Chicago White Sox starter Vince Velasquez was one out away from a scoreless first inning Friday against the New York Yankees.
Standing in his way: the hot-hitting Giancarlo Stanton.
The cleanup hitter continued his tear with a two-run home run, his third of the series.
Velasquez surrendered three homers in five innings as the Yankees beat the Sox 10-4 in front of 28,877 at Guaranteed Rate Field.
“Just starting off, I didn’t come out as hot as I expected,” Velasquez said. “The last two outings (against the Los Angeles Angels and Boston Red Sox) have been really locked in. It just seems like I was out of sync right from beginning.
“This team is very selective when it comes to finding what they like and if you don’t execute, they’re going to capitalize.”
The Yankees finished with four home runs — two-run blasts from Stanton and Josh Donaldson and solo homers by Aaron Judge and Joey Gallo — and won for the 17th time in 19 games.
Gavin Sheets hit a two-run homer for the Sox, who lost for the third time in four games.
Stanton hit two-run homers in the first and third innings Thursday, helping the Yankees to a 15-7 victory.
He wasted no time contributing again Friday. Judge drew a one-out walk and Stanton homered with two outs.
“The first inning, I didn’t have my slider, I didn’t have the command of the curveball as much as I wanted to,” Velasquez said. “With a big strike zone like that, I’m trying to force contact.
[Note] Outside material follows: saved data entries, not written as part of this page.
(** ** A negotiation that fails *)

Lemma creator_calls (cap : Capability) (p : string) (s : State)
    (onTrack : TrackCallback) (onIce : IceCallback)
    (tail : nat -> State -> Outcome unit * State) (r : Outcome unit * State) :
  (forall c s2, negotiates s2 (snd (tail c s2))) ->
  (forall c s2 e, fst (tail c s2) = Thrown e -> e <> MediaRejected) ->
  r = match initLocalMedia cap s with
      | (Returned ls, s1) =>
          tail (length (conns s1))
            (upd_pcs (<[p := length (conns s1)]>)
               (created p ls onTrack onIce s1))
      | (Thrown e, s1) => (Thrown e, s1)
      end ->
  (forall c, CallClose c ∉ drop (length (trace s)) (trace (snd r))) /\
  (fst r = Thrown MediaRejected ->
   drop (length (trace s)) (trace (snd r)) = [CallGetUserMedia]).
Proof.
  intros Hneg Hthrown ->.
  assert (Hgo : forall ls s1 pre,
    conns s1 = conns s -> trace s1 = trace s ++ pre ->
    (forall c, CallClose c ∉ pre) ->
    let r := tail (length (conns s1))
               (upd_pcs (<[p := length (conns s1)]>)
                  (created p ls onTrack onIce s1)) in
    (forall c, CallClose c ∉ drop (length (trace s)) (trace (snd r))) /\
    (fst r = Thrown MediaRejected ->
     drop (length (trace s)) (trace (snd r)) = [CallGetUserMedia])).
  { intros ls s1 pre Hc Ht Hpre r. split.
    - destruct (Hneg (length (conns s1))
                  (upd_pcs (<[p := length (conns s1)]>)
                     (created p ls onTrack onIce s1)))
        as (_&_&_&_&_&_&_&_&_&l&Hl&Hsig).
      fold r in Hl. simpl in Hl. intros c.
      rewrite Hl, Ht, <- !app_assoc, drop_own_length.
      rewrite !elem_of_app, elem_of_cons, list_elem_of_fmap.
      intros [H|[[H|(t & H & _)]|H]]; try discriminate H.
      + exact (Hpre c H).
      + rewrite Forall_forall in Hsig. specialize (Hsig _ H). discriminate Hsig.
    - intros Hr. destruct (Hthrown _ _ _ Hr eq_refl). }
  destruct (initLocalMedia_cases cap s)
    as [(ls & E & Hm)|[(ls & E & _ & Hm)|(E & _ & Hm)]]; rewrite Hm.
  - apply (Hgo ls s []); auto using app_nil_r. intros c H. inversion H.
  - apply (Hgo ls _ [CallGetUserMedia]); auto.
    intros c H. apply list_elem_of_singleton in H. discriminate H.
  - simpl. rewrite drop_own_length. split; [|reflexivity].
    intros c H. apply list_elem_of_singleton in H. discriminate H.
Qed.

Lemma offer_tail_not_media (cap : Capability) (p : string) (c : nat)
    (s2 : State) (e : Exn) :
  fst (offer_tail cap p c s2) = Thrown e -> e <> MediaRejected.
Proof.
  intros H. now destruct (offer_tail_thrown cap p c s2 e H) as [Hne _].
Qed.

Lemma answer_tail_not_media (cap : Capability) (p : string) (sdp : Sdp)
    (c : nat) (s2 : State) (e : Exn) :
  fst (answer_tail cap p sdp c s2) = Thrown e -> e <> MediaRejected.
Proof.
  intros H. now destruct (answer_tail_thrown cap p sdp c s2 e H) as [Hne _].
Qed.

(** X4.  When [makeOffer] or [handleOffer] rejects, it has emitted nothing:
    no offer or answer leaves the client for a negotiation that did not
    complete.  If it was the camera that was refused, the [getUserMedia] call
    is all the handler did, so it built no connection.  Whatever rejected,
    there is no rollback: the handler, rejected or completed, never calls
    [close]. *)
Theorem failed_negotiation_is_silent
    (cap : Capability) (p : string) (sdp : Sdp) (s : State) :
  (forall m, m = makeOffer cap p \/ m = handleOffer cap p sdp ->
     (forall c, CallClose c ∉ actions m s) /\
     (outcome_of m s = Thrown MediaRejected ->
      actions m s = [CallGetUserMedia])) /\
  (forall e, outcome_of (makeOffer cap p) s = Thrown e ->
     emits (actions (makeOffer cap p) s) = []) /\
  (forall e, outcome_of (handleOffer cap p sdp) s = Thrown e ->
     emits (actions (handleOffer cap p sdp) s) = []).
Proof.
  unfold outcome_of, actions, state_after. split; [|split].
  - intros m [-> | ->].
    + apply (creator_calls cap p s CbSetRemote CbIceOfMakeOffer
               (offer_tail cap p) _ (offer_tail_negotiates cap p)
               (offer_tail_not_media cap p) (makeOffer_unfold cap p s)).
    + apply (creator_calls cap p s CbSetRemote CbIceOfHandleOffer
               (answer_tail cap p sdp) _ (answer_tail_negotiates cap p sdp)
               (answer_tail_not_media cap p sdp)
               (handleOffer_unfold cap p sdp s)).
  - intros e He.
    apply (creator_thrown cap p s CbSetRemote CbIceOfMakeOffer
             (offer_tail cap p) _ e
             (offer_tail_negotiates cap p) (offer_tail_thrown cap p)
             (makeOffer_unfold cap p s) He).
  - intros e He.
    apply (creator_thrown cap p s CbSetRemote CbIceOfHandleOffer
             (answer_tail cap p sdp) _ e
             (answer_tail_negotiates cap p sdp) (answer_tail_thrown cap p sdp)
             (handleOffer_unfold cap p sdp s) He).
Qed.

Lemma failed_negotiation_is_silent_witness :
  let s := init "a" "r1" "p" in
  outcome_of (handleOffer deaf "b" "offer-b") s = Thrown SetRemoteRejected /\
  emits (actions (handleOffer deaf "b" "offer-b") s) = [] /\
  actions (makeOffer blind "b") s = [CallGetUserMedia].
Proof.
  intros s.
  destruct (failed_negotiation_is_silent deaf "b" "offer-b" s) as (_ & _ & H).
  destruct (failed_negotiation_is_silent blind "b" "offer-b" s) as (H0 & _ & _).
  split; [reflexivity|]. split; [apply (H SetRemoteRejected); reflexivity|].
  apply (H0 (makeOffer blind "b")); [now left | reflexivity].
Defined.

(** ** An answer *)

(** X5.  For a peer that has a session, [handleAnswer] makes exactly one call,
    [setRemoteDescription(sdp)] on the connection of the table, and emits
    nothing; the table and the remote-media map are untouched.  If the call
    resolves, that connection holds [sdp] as remote description and is
    otherwise as before.  If the call rejects, the rejection is not caught,
    unlike a rejected candidate: the handler rejects, and no connection has
    changed. *)
Theorem answer_reaches_table_connection
    (cap : Capability) (from : string) (sdp : Sdp) (c : nat) (conn : Conn)
    (s : State) :
  pcs s !! from = Some c -> conns s !! c = Some conn ->
  let s' := state_after (handleAnswer cap from sdp) s in
  actions (handleAnswer cap from sdp) s = [CallSetRemoteDescription c sdp] /\
  pcs s' = pcs s /\ remoteStreams s' = remoteStreams s /\
  (forall c0, c0 <> c -> conns s' !! c0 = conns s !! c0) /\
  (cap_setRemoteDescription cap s c sdp = true ->
   outcome_of (handleAnswer cap from sdp) s = Returned tt /\
   conns s' !! c = Some {| c_ontrack := c_ontrack conn;
                           c_onicecandidate := c_onicecandidate conn;
                           c_tracks := c_tracks conn;
                           c_local := c_local conn; c_remote := Some sdp;
                           c_cands := c_cands conn;
                           c_closed := c_closed conn |}) /\
  (cap_setRemoteDescription cap s c sdp = false ->
   outcome_of (handleAnswer cap from sdp) s = Thrown SetRemoteRejected /\
   conns s' = conns s).
Proof.
  intros Hp Hc. unfold actions, outcome_of, state_after, handleAnswer, bind, gets.
  rewrite (table_get_own cap s from c Hp). unfold setRemoteDescription.
  destruct (cap_setRemoteDescription cap s c sdp); simpl;
    rewrite drop_own_length; repeat split; try discriminate.
  - intros c0 Hc0. apply list_lookup_alter_ne. congruence.
  - rewrite list_lookup_alter_eq, Hc. reflexivity.
Qed.

Lemma answer_reaches_table_connection_witness :
  let s := run Fixture.lenient [PeerJoined "b"] (init "a" "r1" "p") in
  let s' := state_after (handleAnswer Fixture.lenient "b" "answer-b") s in
  outcome_of (handleAnswer Fixture.lenient "b" "answer-b") s = Returned tt /\
  conns s' !! 0 = Some {| c_ontrack := Some ("b", CbSetRemote);
                          c_onicecandidate := Some ("b", CbIceOfMakeOffer);
                          c_tracks := ["audio"; "video"];
                          c_local := Some "offer"; c_remote := Some "answer-b";
                          c_cands := []; c_closed := false |}.
Proof.
  intros s.
  destruct (answer_reaches_table_connection Fixture.lenient "b" "answer-b" 0
              {| c_ontrack := Some ("b", CbSetRemote);
                          c_onicecandidate := Some ("b", CbIceOfMakeOffer);
                          c_tracks := ["audio"; "video"];
                 c_local := Some "offer"; c_remote := None; c_cands := [];
                 c_closed := false |} s) as (_ & _ & _ & _ & H & _);
    [reflexivity | reflexivity |].
  apply H. reflexivity.
Defined.
(** ** Tearing down twice *)

(** X8.  For a peer identifier that is not the name of an inherited member of
    the table, [cleanupPeer] is idempotent: a second [cleanupPeer(p)] finds no
    session, makes no call and leaves the state exactly as the first one left
    it. *)
Theorem cleanup_twice_is_cleanup_once (cap : Capability) (p : string) (s : State) :
  inherited cap s p = false ->
  let s1 := state_after (cleanupPeer cap p) s in
  outcome_of (cleanupPeer cap p) s = Returned tt /\
  actions (cleanupPeer cap p) s1 = [] /\
  cleanupPeer cap p s1 = (Returned tt, s1).
Proof.
  intros Hi s1.
  pose proof (not_inherited_not_proto cap s p Hi) as Hproto.
  pose proof (table_delete_plain p (pcs s) Hproto) as Hd.
  assert (Hp : outcome_of (cleanupPeer cap p) s = Returned tt /\
               pcs s1 = delete p (pcs s) /\ remoteStreams s1 !! p = None).
  { unfold s1, outcome_of, state_after. destruct (pcs s !! p) as [c|] eqn:E.
    - rewrite (cleanupPeer_some cap p c s E). simpl. rewrite Hd.
      repeat split. apply lookup_delete_eq.
    - rewrite (cleanupPeer_none cap p s (table_get_absent cap s p E Hi)).
      simpl. rewrite Hd. repeat split. apply lookup_delete_eq. }
  destruct Hp as (Ho & Hp & Hr). split; [exact Ho|].
  assert (Ha : table_get cap s1 p = Absent).
  { apply table_get_absent; [rewrite Hp; apply lookup_delete_eq|].
    unfold inherited in *. rewrite Hp, lookup_delete_ne by congruence.
    exact Hi. }
  unfold actions, state_after.
  rewrite (cleanupPeer_none cap p s1 Ha). clearbody s1. simpl.
  split; [apply drop_all|]. f_equal.
  apply state_eq; simpl; try reflexivity.
  - rewrite (table_delete_plain _ _ Hproto). apply delete_id.
    rewrite Hp. apply lookup_delete_eq.
  - now apply delete_id.
Qed.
It was a matter of sticking to what the task was and I fell short.”
The Sox tried to dig out the 2-0 hole, loading the bases with one out in bottom of the first.
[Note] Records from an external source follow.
Lemma profile_save_success_refreshes_session_witness :
  Sample.backend_put_only (sent (trace Sample.world))
    (PUT_users_me (ProfileModal_updateData (ProfileModal.form (profileModal Sample.world)))
       (localStorage_token Sample.world)) = Ok Sample.bob
  /\ alerts_added (ProfileModal_handleSubmit Sample.backend_put_only) Sample.world
     = [JS.lit "Profile updated successfully!"]
  /\ session_cleared (exec (ProfileModal_handleSubmit Sample.backend_put_only) Sample.world).
Proof.
  split; [reflexivity|].
  pose proof (@profile_save_success_refreshes_session Sample.backend_put_only
                Sample.world Sample.bob eq_refl) as H.
  split; [exact (proj1 (proj2 H)) | exact (proj2 (proj2 (proj2 (proj2 H))))].
Defined.

(** ** What the handlers never do *)

(** X24.  No Dashboard operation touches the session: the user and the
    token in memory, the stored token and the three forms are what they were,
    whatever the server answers; and none but createSwapRequest ever shows an
    alert. *)
Theorem dashboard_calls_leave_session_alone
    (backend : Backend) (c : DashboardCall) (w : World) :
  let w' := exec (dashboard_call backend c) w in
  auth w' = auth w
  /\ localStorage_token w' = localStorage_token w
  /\ loginForm w' = loginForm w
  /\ registerForm w' = registerForm w
  /\ profileModal w' = profileModal w
  /\ match c with
     | do_createSwapRequest _ _ _ => True
     | _ => alerts_added (dashboard_call backend c) w = []
     end.
Proof.
  intros w'. subst w'. unfold alerts_added.
  destruct c as [ | | | |t r o|i st|i]; simpl;
    unfold searchBySkill, createSwapRequest, updateSwapRequest, deleteSwapRequest;
    unfold fetchUsers, fetchMyRequests, fetchIncomingRequests, setLoading, setUsers,
      setMyRequests, setIncomingRequests; run.
  - replies backend; repeat split; added.
  - replies backend; repeat split; added.
  - replies backend; repeat split; added.
  - destruct (JS.truthy (JS.trim (Dashboard.searchTerm (dashboard w)))); simpl;
      replies backend; repeat split; added.
  - replies backend; repeat split.
  - destruct (backend (sent (trace w)) (PUT_swap_requests i st (localStorage_token w)));
      simpl; [|repeat split; added].
    destruct (Dashboard.activeTab (dashboard w)); simpl; rewrite ?sent_app; simpl;
      replies backend; repeat split; added.
  - destruct (backend (sent (trace w)) (DELETE_swap_requests i (localStorage_token w)));
      simpl; [|repeat split; added].
    rewrite ?sent_app; simpl; replies backend; repeat split; added.
Qed.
Sheets struck out and Yankees catcher Jose Trevino threw to third to try to get Tim Anderson. The shortstop made it safely by diving, but the third baseman Donaldson tried to nudge him off the base.
The benches and bullpens briefly cleared.
Once everyone went back to their respective areas, Yankees starter Gerrit Cole struck out AJ Pollock to escape the jam without allowing a run.
“He made the pitches to get the hitters out,” Sox manager Tony La Russa said. “You’ve got to give him credit.”
The Yankees had four hits — two singles and two doubles — during a three-run second.
Judge’s solo homer in the fourth, his second of the series, made it 6-0. Gallo’s solo home run in the fifth gave the Yankees a 7-1 lead.
Velasquez allowed seven runs on eight hits with four strikeouts and three walks in five innings.
“Look at the standings, look at what they’re doing,” Velasquez said of the Yankees, who have the best record in baseball at 24-8. “They’re going to ambush and when you don’t have your best stuff it makes things a little bit harder.
“But you’re going to have you’re good days, you’re going to have your bad days. It’s just a matter of you kind of getting back on the horse and going back to work.”
La Russa appreciated “the way (Velasquez) gutted it out and gave us five (innings).”
Cole allowed three runs on six hits with nine strikeouts and a walk in 6⅓ innings. He surrendered the two-run homer to Sheets in the sixth.
“He’s got great stuff,” Sheets said. “He’s a guy that you don’t know what he’s going to throw at you. It could be 100, it could be 82, it could be 88. You just have to battle, you’ve got to grind with him.
“He gets your focus at the plate, because his stuff’s very good. It’s fun to face guys like that. It’s not guys you see every day. You gear it up, and it’s a good battle.”
Donaldson’s two-run homer against reliever Matt Foster came during a three-run ninth. The Sox have allowed 38 runs (30 earned) on 48 hits in the last four games.
“When we got torched today, it was almost always we just missed our location,” La Russa said. “You would see the catcher setting up and the pitch went a different place. And that’s what a hitter is supposed to do, they’re supposed to punish it. And they did.”